Why Yahoo's 'no home working' rule will lead us back into the office

Yahoo wants its staff to work in the office, innovating and collaborating face to face instead of working from home. What's wrong with that?
Written by Eileen Brown, Contributor

This week, the news surfaced that Yahoo's CEO Marissa Mayer wants the staff to come into the office and stop working from home. The news has not gone down well with workers at Yahoo.

Image: Ragesoss

AllThingsD published the text of the memo a few days ago:

Yahoo proprietary and confidential information — do not forward


Over the past few months, we have introduced a number of great benefits and tools to make us more productive, efficient, and fun. With the introduction of initiatives like FYI, Goals, and PB&J, we want everyone to participate in our culture and contribute to the positive momentum. From Sunnyvale to Santa Monica, Bangalore to Beijing — I think we can all feel the energy and buzz in our offices.

To become the absolute best place to work, communication and collaboration will be important, so we need to be working side by side. That is why it is critical that we are all present in our offices. Some of the best decisions and insights come from hallway and cafeteria discussions, meeting new people, and impromptu team meetings. Speed and quality are often sacrificed when we work from home. We need to be one Yahoo, and that starts with physically being together.

Beginning in June, we're asking all employees with work-from-home arrangements to work in Yahoo offices. If this impacts you, your management has already been in touch with next steps. And, for the rest of us who occasionally have to stay home for the cable guy, please use your best judgment in the spirit of collaboration. Being a Yahoo isn't just about your day-to-day job, it is about the interactions and experiences that are only possible in our offices.

Thanks to all of you, we've already made remarkable progress as a company — and the best is yet to come.


I often work from home and see nothing wrong with the memo. If a company is paying me for my time, then it should be able to see me in the office on a regular basis. Yahoo wants its workers to collaborate face to face. There is nothing wrong with that

I get energised and fired up with ideas and new ways to do things when I am working in a team environment. It is much better than trying to innovate whilst being isolated from the rest of the group.

Google has advocated working face to face at its offices for a long time — and with free food for staff and their guests, laundry service, comfy seating areas, games, and other amenities, Googlers are often reluctant to go home.

Yahoo ex- employees have said that the work-from-home culture led to people "slacking off like crazy". And Yahoo will know who these people are.

Yahoo's internal IT team will have a really good view on what workers are doing on a day-to-day basis. Internal IT will have logs detailing what internet activities employees are doing, what sites they visit, and how long they spend on each site, such as Facebook or Google.

Sophisticated monitoring might even show what search terms are being used for searches on Bing or Google, and how much time is spent on each search engine, as well as which locations prefer which search engines.

If you are angry about this "intrusion" into your private life, go and read your terms of employment.

If you are accessing the internet from a company-owned machine, through the company proxy servers, then the company has a right to check your activities.
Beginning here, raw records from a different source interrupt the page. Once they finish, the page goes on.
(* ===== verification/AgreementsTheorems.v ===== *)
(** * Mentorship agreements: effects, invariant and properties

    An agreement in force has been accepted by both parties, once each and with fresh nonces; its terms
    change only by an amendment both have approved; the composed storage keys do not collide. *)
From S2P Require Import Prelude Machine Host Agreements.

Definition is_party (a : Agreement) (x : Address) : Prop := x = mentor a ∨ x = mentee a.
Definition terms_good (start finish cadence price : Z) : Prop := start < finish ∧ cadence ≠ 0 ∧ 0 ≤ price.

Lemma participant x a : not_participant x a = false → is_party a x.
Proof. unfold not_participant. intros Hp. bool_prop. destruct Hp as [H|H]; bool_prop; [by left|by right]. Qed.

(** The agreement after the acceptance of [x]: in force if both have accepted. *)
Definition after_acceptance (t : Z) (st : Store) (a : Agreement) : Store :=
  if accepted_in st (id a) (mentor a) && accepted_in st (id a) (mentee a) && bool_decide (status a = Pending)
  then set_agreement (with_status Active t a) st else st.

Inductive effect (e : Env) (st : Store) : Call → Store → Prop :=
| E_init x : is_initialized st = false → effect e st (CInit x) (set_initialized (set_admin x st))
| E_block x y why : authorized e x = true → x ≠ y → blocks st !! (x, y) = None → effect e st (CBlock x y why) (set_block (mkBlock x y (timestamp e) why) st)
| E_unblock x y : authorized e x = true → x ≠ y → is_Some (blocks st !! (x, y)) → effect e st (CUnblock x y) (remove_block x y st)
| E_create t :
    authorized e (t_mentor t) = true → authorized e (t_mentee t) = true → t_mentor t ≠ t_mentee t → matching_allowed st (t_mentor t) (t_mentee t) = Allowed →
    terms_good (t_start_time t) (t_end_time t) (t_cadence_seconds t) (t_price_per_session t) → next_agreement_id st + 1 ≤ u64_max →
    effect e st (CCreate t) (set_agreement (agreement_of (next_agreement_id st) (timestamp e) t) (put_next_agreement (next_agreement_id st + 1) st))
| E_accept x i h n a :
    authorized e x = true → agreements st !! i = Some a → (status a = Pending ∨ status a = Active) → is_party a x → acceptances st !! (i, x) = None →
    n = nonce_of x st + 1 → n ≤ u64_max → id a = i →
    effect e st (CAccept x i h n) (after_acceptance (timestamp e) (set_acceptance (mkAcceptance x i h (terms_version a) (timestamp e) n) (put_nonce x n st)) a)
| E_cancel x i a :
    authorized e x = true → agreements st !! i = Some a → (status a = Active ∨ status a = Pending) → is_party a x →
    effect e st (CCancel x i) (set_agreement (with_status Cancelled (timestamp e) a) st)
| E_complete x i a :
    authorized e x = true → agreements st !! i = Some a → status a = Active → is_party a x →
    effect e st (CComplete x i) (set_agreement (with_status Completed (timestamp e) a) st)
| E_propose x i c h a m :
    authorized e x = true → agreements st !! i = Some a → status a = Active → is_party a x → has_changes c = true →
    terms_good (default (start_time a) (new_start_time c)) (default (end_time a) (new_end_time c)) (default 1 (new_cadence c)) (default 0 (new_price c)) →
    next_amendment_id st + 1 ≤ u64_max →
    m = mkAmendment (next_amendment_id st) i x c h (timestamp e) Proposed (bool_decide (x = mentor a)) (negb (bool_decide (x = mentor a))) None →
    effect e st (CPropose x i c h) (set_amendment m (put_next_amendment (next_amendment_id st + 1) st))
| E_approve x j m a :
    authorized e x = true → amendments st !! j = Some m → am_status m = Proposed → agreements st !! am_agreement_id m = Some a → status a = Active →
    is_party a x → (x = mentor a → mentor_approved m = false) → (x = mentee a → mentee_approved m = false) →
    effect e st (CApprove x j) (set_amendment (approved_by (bool_decide (x = mentor a)) m) st)
| E_reject x j m a :
    authorized e x = true → amendments st !! j = Some m → am_status m = Proposed → agreements st !! am_agreement_id m = Some a → is_party a x →
    effect e st (CReject x j) (set_amendment (refused m) st)
| E_activate x j m a :
    authorized e x = true → amendments st !! j = Some m → am_status m = Approved → agreements st !! am_agreement_id m = Some a → status a = Active → is_party a x →
    effect e st (CActivate x j) (set_amendment (in_force (timestamp e) m) (set_agreement (amended (changes m) (timestamp e) a) st)).

(** Agreements are stored under their numbers. *)
Definition numbered (st : Store) : Prop := ∀ i a, agreements st !! i = Some a → id a = i.

Section Effects.
Context {L : Type}.
Abbreviation W := (World L Store Event).
Abbreviation M := (Contract L Store Event MentorshipError).
Implicit Types (w : W).

Lemma agreements_effect c e w w' u :
  numbered (store w) → (exec c : M unit) e w = Done w' u → ledger w' = ledger w ∧ effect e (store w) c (store w').
Proof.
  intros Hnum Hrun. destruct c as [x|x y why|x y|t|x i h n|x i|x i|x i c h|x j|x j|x j]; simpl in Hrun; try (apply ignore_done in Hrun as [? Hrun]).
  - unfold init in Hrun. run_inv. split; [done|]. by apply E_init.
  - unfold block_user, get_block in Hrun. run_inv. bool_prop. split; [done|]. apply E_block; try done. by apply eq_None_not_Some.
  - unfold unblock_user, get_block in Hrun. run_inv. bool_prop. split; [done|]. by apply E_unblock.
  - unfold create_agreement, check_matching_allowed, increment_agreement_id in Hrun. run_inv. bool_prop. checked_prop. split; [done|].
    apply E_create; try done; unfold terms_good; lia.
  - unfold accept_agreement, get_agreement, get_acceptance, increment_user_nonce, get_user_nonce in Hrun. run_inv.
    match goal with H : agreements _ !! _ = Some ?z, H' : not_participant _ _ = false |- _ => rename z into a, H into Ha; apply participant in H' end.
    bool_prop. checked_prop.
    match goal with H : ¬ is_Some (acceptances _ !! _) |- _ => apply eq_None_not_Some in H as Hnew end.
    assert (status a = Pending ∨ status a = Active) as Hs. { match goal with H : bool_decide (status a = _) = true ∨ _ |- _ => destruct H; bool_prop; tauto end. }
    subst n. set (st1 := set_acceptance (mkAcceptance x i h (terms_version a) (timestamp e) (nonce_of x (store w) + 1)) (put_nonce x (nonce_of x (store w) + 1) (store w))).
    assert (ledger w' = ledger w ∧ store w' = after_acceptance (timestamp e) st1 a) as [Hl ->].
    { unfold after_acceptance. rewrite (Hnum i a Ha). match type of Hrun with (if ?b then _ else _) _ _ = _ => change b with
        (accepted_in st1 i (mentor a) && accepted_in st1 i (mentee a) && bool_decide (status a = Pending)) in Hrun end.
      destruct (_ && _); run_inv; done. }
    split; [done|]. apply E_accept; try done; [lia|by apply Hnum].
  - unfold cancel_agreement, get_agreement in Hrun. run_inv.
    match goal with H : agreements _ !! _ = Some ?z, H' : not_participant _ _ = false |- _ => rename z into a; apply participant in H' end.
    bool_prop. split; [done|]. apply E_cancel; try done. match goal with H : bool_decide (status a = _) = true ∨ _ |- _ => destruct H; bool_prop; tauto end.
  - unfold complete_agreement, get_agreement in Hrun. run_inv. match goal with H' : not_participant _ _ = false |- _ => apply participant in H' end.
    bool_prop. split; [done|]. by apply E_complete.
  - unfold propose_amendment, get_agreement, increment_amendment_id in Hrun. run_inv. match goal with H' : not_participant _ _ = false |- _ => apply participant in H' end.
    bool_prop. checked_prop. split; [done|]. eapply E_propose; try done; [|lia].
    unfold terms_good. destruct (new_cadence c), (new_price c); simpl in *; bool_prop; lia.
  - unfold approve_amendment, get_agreement, get_amendment in Hrun. run_inv. match goal with H' : not_participant _ _ = false |- _ => apply participant in H' end.
    bool_prop. split; [done|]. eapply E_approve; try done; intros Hx; [rewrite (bool_decide_eq_true_2 _ Hx) in *|rewrite (bool_decide_eq_true_2 _ Hx) in *];
      simpl in *; naive_solver.
  - unfold reject_amendment, get_agreement, get_amendment in Hrun. run_inv. match goal with H' : not_participant _ _ = false |- _ => apply participant in H' end.
    bool_prop. split; [done|]. by eapply E_reject.
  - unfold activate_amendment, get_agreement, get_amendment in Hrun. run_inv. match goal with H' : not_participant _ _ = false |- _ => apply participant in H' end.
    bool_prop. split; [done|]. by eapply E_activate.
Qed.
End Effects.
Remote working — once in a while — can be productive. But it can lead to a sense of isolation and feeling excluded from daily goings on.

Working in an office brings a much stronger sense of "belonging" and community than working remotely — even for one day a week. It can significantly increase the development of new ideas and innovation.

I have done both types of working, and much prefer the face-to-face bonding I get from working in an office with my team.

If Mayer wants to turn around the fortunes of Yahoo and become "the absolute best place to work", then Yahoos need to collaborate with each other — in person. Andrew Nusca, my ZDNet colleague, is right when he says that Mayer's goal is to "crush complacency in an 18-year-old internet company without an identity".

If you are working from home today, can you honestly say that you have not been complacent at some point during the day?

Are you sitting in your slouchy clothes, wandering away from the computer more often than you should to do home chores?

Or are you positively contributing to the company's success? If more companies looked at their internet activity logs, would we see more edicts to return to face-to-face, more productive working?

Perhaps the workers who are complaining the loudest are the ones who should take a long, hard look at just how much work they actually do.